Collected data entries
* * * * * * *
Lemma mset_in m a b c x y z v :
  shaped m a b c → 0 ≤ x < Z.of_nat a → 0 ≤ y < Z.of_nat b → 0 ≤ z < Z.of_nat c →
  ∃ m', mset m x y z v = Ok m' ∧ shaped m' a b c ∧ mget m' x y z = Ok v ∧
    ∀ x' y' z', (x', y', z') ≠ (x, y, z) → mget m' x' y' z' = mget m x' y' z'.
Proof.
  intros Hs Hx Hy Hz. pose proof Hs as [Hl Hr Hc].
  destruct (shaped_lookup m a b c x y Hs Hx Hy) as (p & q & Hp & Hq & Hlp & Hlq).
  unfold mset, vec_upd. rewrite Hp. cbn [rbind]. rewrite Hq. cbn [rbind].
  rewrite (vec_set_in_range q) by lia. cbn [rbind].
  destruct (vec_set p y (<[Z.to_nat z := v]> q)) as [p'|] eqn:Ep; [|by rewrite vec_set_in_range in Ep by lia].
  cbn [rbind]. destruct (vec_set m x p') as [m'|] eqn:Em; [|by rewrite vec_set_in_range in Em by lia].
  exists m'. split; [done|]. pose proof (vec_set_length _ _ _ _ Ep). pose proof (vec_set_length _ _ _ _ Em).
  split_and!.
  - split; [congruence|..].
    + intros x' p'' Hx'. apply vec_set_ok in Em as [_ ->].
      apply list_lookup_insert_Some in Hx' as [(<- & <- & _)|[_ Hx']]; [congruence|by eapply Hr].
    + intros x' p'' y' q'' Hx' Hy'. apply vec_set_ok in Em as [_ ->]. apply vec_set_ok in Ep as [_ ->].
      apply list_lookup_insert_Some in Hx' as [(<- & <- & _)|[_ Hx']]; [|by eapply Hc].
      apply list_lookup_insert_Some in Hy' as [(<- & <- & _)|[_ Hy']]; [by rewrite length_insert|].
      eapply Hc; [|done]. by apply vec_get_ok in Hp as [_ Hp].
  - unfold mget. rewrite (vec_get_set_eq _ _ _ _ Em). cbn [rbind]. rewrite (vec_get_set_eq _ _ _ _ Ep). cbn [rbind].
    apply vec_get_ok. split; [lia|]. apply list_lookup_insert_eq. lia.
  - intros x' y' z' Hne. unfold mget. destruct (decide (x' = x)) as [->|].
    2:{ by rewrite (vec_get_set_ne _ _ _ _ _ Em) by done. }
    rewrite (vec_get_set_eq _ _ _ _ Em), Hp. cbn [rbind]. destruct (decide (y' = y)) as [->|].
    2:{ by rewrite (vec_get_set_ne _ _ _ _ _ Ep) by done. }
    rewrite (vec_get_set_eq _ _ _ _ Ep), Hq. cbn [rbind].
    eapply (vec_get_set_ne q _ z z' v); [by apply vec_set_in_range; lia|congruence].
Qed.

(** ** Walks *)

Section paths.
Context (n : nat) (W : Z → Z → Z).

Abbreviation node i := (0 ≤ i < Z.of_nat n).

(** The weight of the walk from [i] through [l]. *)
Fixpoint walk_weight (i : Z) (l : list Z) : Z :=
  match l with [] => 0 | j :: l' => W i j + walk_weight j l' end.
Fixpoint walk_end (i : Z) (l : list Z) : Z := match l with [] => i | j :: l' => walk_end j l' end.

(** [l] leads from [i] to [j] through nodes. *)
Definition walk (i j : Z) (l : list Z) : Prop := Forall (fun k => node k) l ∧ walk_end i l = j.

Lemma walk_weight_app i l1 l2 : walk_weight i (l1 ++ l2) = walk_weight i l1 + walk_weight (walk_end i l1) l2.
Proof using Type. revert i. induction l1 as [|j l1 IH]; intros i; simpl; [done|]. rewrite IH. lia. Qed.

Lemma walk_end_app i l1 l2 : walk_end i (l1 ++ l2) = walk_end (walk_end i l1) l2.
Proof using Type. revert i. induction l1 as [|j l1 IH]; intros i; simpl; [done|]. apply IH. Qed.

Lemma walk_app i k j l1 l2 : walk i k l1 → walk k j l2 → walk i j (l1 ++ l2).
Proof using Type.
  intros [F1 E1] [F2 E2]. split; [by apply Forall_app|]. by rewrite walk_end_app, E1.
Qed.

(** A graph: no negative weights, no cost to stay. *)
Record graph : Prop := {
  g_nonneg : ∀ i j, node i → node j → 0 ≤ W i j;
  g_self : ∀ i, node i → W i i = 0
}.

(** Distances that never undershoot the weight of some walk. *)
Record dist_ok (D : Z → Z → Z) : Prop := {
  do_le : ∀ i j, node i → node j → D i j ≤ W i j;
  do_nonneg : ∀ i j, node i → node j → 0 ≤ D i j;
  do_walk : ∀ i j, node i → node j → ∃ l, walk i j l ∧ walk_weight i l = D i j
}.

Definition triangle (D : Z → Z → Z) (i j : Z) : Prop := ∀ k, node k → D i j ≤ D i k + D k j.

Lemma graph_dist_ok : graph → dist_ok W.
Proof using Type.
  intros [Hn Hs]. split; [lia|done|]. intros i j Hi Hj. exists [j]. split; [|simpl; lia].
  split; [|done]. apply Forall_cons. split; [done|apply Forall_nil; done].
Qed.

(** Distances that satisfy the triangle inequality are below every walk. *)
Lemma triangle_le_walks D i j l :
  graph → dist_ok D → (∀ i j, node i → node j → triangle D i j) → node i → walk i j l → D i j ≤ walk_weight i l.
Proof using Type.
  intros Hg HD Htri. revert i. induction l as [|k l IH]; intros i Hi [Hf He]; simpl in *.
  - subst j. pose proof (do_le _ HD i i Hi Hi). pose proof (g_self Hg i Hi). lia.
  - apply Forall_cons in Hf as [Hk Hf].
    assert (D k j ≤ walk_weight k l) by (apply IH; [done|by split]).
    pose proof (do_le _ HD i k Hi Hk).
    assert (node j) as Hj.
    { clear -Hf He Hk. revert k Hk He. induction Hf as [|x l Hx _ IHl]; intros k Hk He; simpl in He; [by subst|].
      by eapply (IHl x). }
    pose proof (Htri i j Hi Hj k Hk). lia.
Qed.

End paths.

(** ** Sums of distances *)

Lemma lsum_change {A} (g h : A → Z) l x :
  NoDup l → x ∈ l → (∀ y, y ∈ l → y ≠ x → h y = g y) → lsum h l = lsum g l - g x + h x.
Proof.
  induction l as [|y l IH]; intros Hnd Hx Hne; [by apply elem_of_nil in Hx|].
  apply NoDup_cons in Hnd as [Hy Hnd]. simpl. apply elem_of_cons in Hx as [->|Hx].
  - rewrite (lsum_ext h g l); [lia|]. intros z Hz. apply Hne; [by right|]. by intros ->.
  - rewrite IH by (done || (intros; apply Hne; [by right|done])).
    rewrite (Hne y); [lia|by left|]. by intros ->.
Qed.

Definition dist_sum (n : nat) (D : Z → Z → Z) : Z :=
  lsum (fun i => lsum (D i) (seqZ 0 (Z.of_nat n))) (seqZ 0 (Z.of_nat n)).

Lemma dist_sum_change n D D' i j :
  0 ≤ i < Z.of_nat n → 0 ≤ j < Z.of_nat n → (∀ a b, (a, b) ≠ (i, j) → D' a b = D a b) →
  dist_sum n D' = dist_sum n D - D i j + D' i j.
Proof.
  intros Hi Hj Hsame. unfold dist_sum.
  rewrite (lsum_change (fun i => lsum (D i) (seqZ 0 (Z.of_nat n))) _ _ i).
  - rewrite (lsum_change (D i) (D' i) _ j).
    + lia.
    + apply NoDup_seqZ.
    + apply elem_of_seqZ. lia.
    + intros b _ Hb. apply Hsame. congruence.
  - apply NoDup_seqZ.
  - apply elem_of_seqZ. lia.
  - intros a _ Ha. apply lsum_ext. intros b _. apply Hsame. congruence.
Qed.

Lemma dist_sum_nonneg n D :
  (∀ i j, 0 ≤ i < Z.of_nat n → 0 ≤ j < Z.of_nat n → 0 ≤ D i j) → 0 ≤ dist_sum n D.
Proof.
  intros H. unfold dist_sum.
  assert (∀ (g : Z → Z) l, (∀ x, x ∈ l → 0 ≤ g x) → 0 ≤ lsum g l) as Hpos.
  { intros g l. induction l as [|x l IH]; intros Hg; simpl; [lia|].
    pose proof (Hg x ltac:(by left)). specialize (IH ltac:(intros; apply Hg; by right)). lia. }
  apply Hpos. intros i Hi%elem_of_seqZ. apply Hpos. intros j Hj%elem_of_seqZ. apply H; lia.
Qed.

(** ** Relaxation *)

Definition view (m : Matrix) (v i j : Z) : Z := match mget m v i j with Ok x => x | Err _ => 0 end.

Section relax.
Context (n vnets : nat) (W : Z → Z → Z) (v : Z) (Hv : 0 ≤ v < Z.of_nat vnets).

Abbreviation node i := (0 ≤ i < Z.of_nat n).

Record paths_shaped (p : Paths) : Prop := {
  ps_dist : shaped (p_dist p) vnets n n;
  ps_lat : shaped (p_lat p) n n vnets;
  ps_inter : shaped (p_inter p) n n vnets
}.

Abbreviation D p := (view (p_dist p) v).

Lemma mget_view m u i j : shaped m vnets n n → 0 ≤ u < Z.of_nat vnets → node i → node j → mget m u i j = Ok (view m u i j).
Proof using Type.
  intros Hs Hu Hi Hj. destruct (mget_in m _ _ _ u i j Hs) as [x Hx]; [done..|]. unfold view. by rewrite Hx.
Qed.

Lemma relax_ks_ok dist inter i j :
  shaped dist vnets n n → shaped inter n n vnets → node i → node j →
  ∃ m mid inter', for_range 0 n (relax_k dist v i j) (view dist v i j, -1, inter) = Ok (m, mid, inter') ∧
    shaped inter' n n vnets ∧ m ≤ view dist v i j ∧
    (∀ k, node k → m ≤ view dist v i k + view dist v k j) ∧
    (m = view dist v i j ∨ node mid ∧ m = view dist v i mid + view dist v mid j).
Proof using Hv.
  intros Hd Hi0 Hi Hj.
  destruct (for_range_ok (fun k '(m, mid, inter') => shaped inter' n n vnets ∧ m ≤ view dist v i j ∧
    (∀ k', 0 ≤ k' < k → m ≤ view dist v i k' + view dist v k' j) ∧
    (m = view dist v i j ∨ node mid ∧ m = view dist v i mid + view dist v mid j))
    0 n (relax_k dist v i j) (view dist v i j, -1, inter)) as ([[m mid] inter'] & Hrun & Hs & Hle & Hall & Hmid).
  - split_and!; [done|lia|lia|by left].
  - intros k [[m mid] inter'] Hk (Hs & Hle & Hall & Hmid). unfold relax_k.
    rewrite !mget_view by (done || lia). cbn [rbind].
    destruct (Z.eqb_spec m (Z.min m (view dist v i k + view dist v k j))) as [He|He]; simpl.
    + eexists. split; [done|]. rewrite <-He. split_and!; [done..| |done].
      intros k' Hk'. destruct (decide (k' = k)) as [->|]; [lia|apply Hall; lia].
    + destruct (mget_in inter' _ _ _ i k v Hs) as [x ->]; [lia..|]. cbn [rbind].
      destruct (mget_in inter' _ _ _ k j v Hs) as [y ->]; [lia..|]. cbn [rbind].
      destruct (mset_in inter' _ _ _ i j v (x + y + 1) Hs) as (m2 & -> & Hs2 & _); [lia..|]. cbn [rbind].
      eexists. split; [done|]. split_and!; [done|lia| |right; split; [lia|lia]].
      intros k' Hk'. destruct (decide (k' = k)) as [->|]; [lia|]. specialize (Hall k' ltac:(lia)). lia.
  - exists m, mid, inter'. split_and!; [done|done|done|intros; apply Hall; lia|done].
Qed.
* * * * * * *
(EXERCISE REQUIREMENTS) Set down the lines of the records exactly, from the first one through the line containing "apply vec_get_ok. split;", and add nothing else.

(ANSWER SECTION)
Lemma mset_in m a b c x y z v :
  shaped m a b c → 0 ≤ x < Z.of_nat a → 0 ≤ y < Z.of_nat b → 0 ≤ z < Z.of_nat c →
  ∃ m', mset m x y z v = Ok m' ∧ shaped m' a b c ∧ mget m' x y z = Ok v ∧
    ∀ x' y' z', (x', y', z') ≠ (x, y, z) → mget m' x' y' z' = mget m x' y' z'.
Proof.
  intros Hs Hx Hy Hz. pose proof Hs as [Hl Hr Hc].
  destruct (shaped_lookup m a b c x y Hs Hx Hy) as (p & q & Hp & Hq & Hlp & Hlq).
  unfold mset, vec_upd. rewrite Hp. cbn [rbind]. rewrite Hq. cbn [rbind].
  rewrite (vec_set_in_range q) by lia. cbn [rbind].
  destruct (vec_set p y (<[Z.to_nat z := v]> q)) as [p'|] eqn:Ep; [|by rewrite vec_set_in_range in Ep by lia].
  cbn [rbind]. destruct (vec_set m x p') as [m'|] eqn:Em; [|by rewrite vec_set_in_range in Em by lia].
  exists m'. split; [done|]. pose proof (vec_set_length _ _ _ _ Ep). pose proof (vec_set_length _ _ _ _ Em).
  split_and!.
  - split; [congruence|..].
    + intros x' p'' Hx'. apply vec_set_ok in Em as [_ ->].
      apply list_lookup_insert_Some in Hx' as [(<- & <- & _)|[_ Hx']]; [congruence|by eapply Hr].
    + intros x' p'' y' q'' Hx' Hy'. apply vec_set_ok in Em as [_ ->]. apply vec_set_ok in Ep as [_ ->].
      apply list_lookup_insert_Some in Hx' as [(<- & <- & _)|[_ Hx']]; [|by eapply Hc].
      apply list_lookup_insert_Some in Hy' as [(<- & <- & _)|[_ Hy']]; [by rewrite length_insert|].
      eapply Hc; [|done]. by apply vec_get_ok in Hp as [_ Hp].
  - unfold mget. rewrite (vec_get_set_eq _ _ _ _ Em). cbn [rbind]. rewrite (vec_get_set_eq _ _ _ _ Ep). cbn [rbind].
    apply vec_get_ok. split; [lia|]. apply list_lookup_insert_eq. lia.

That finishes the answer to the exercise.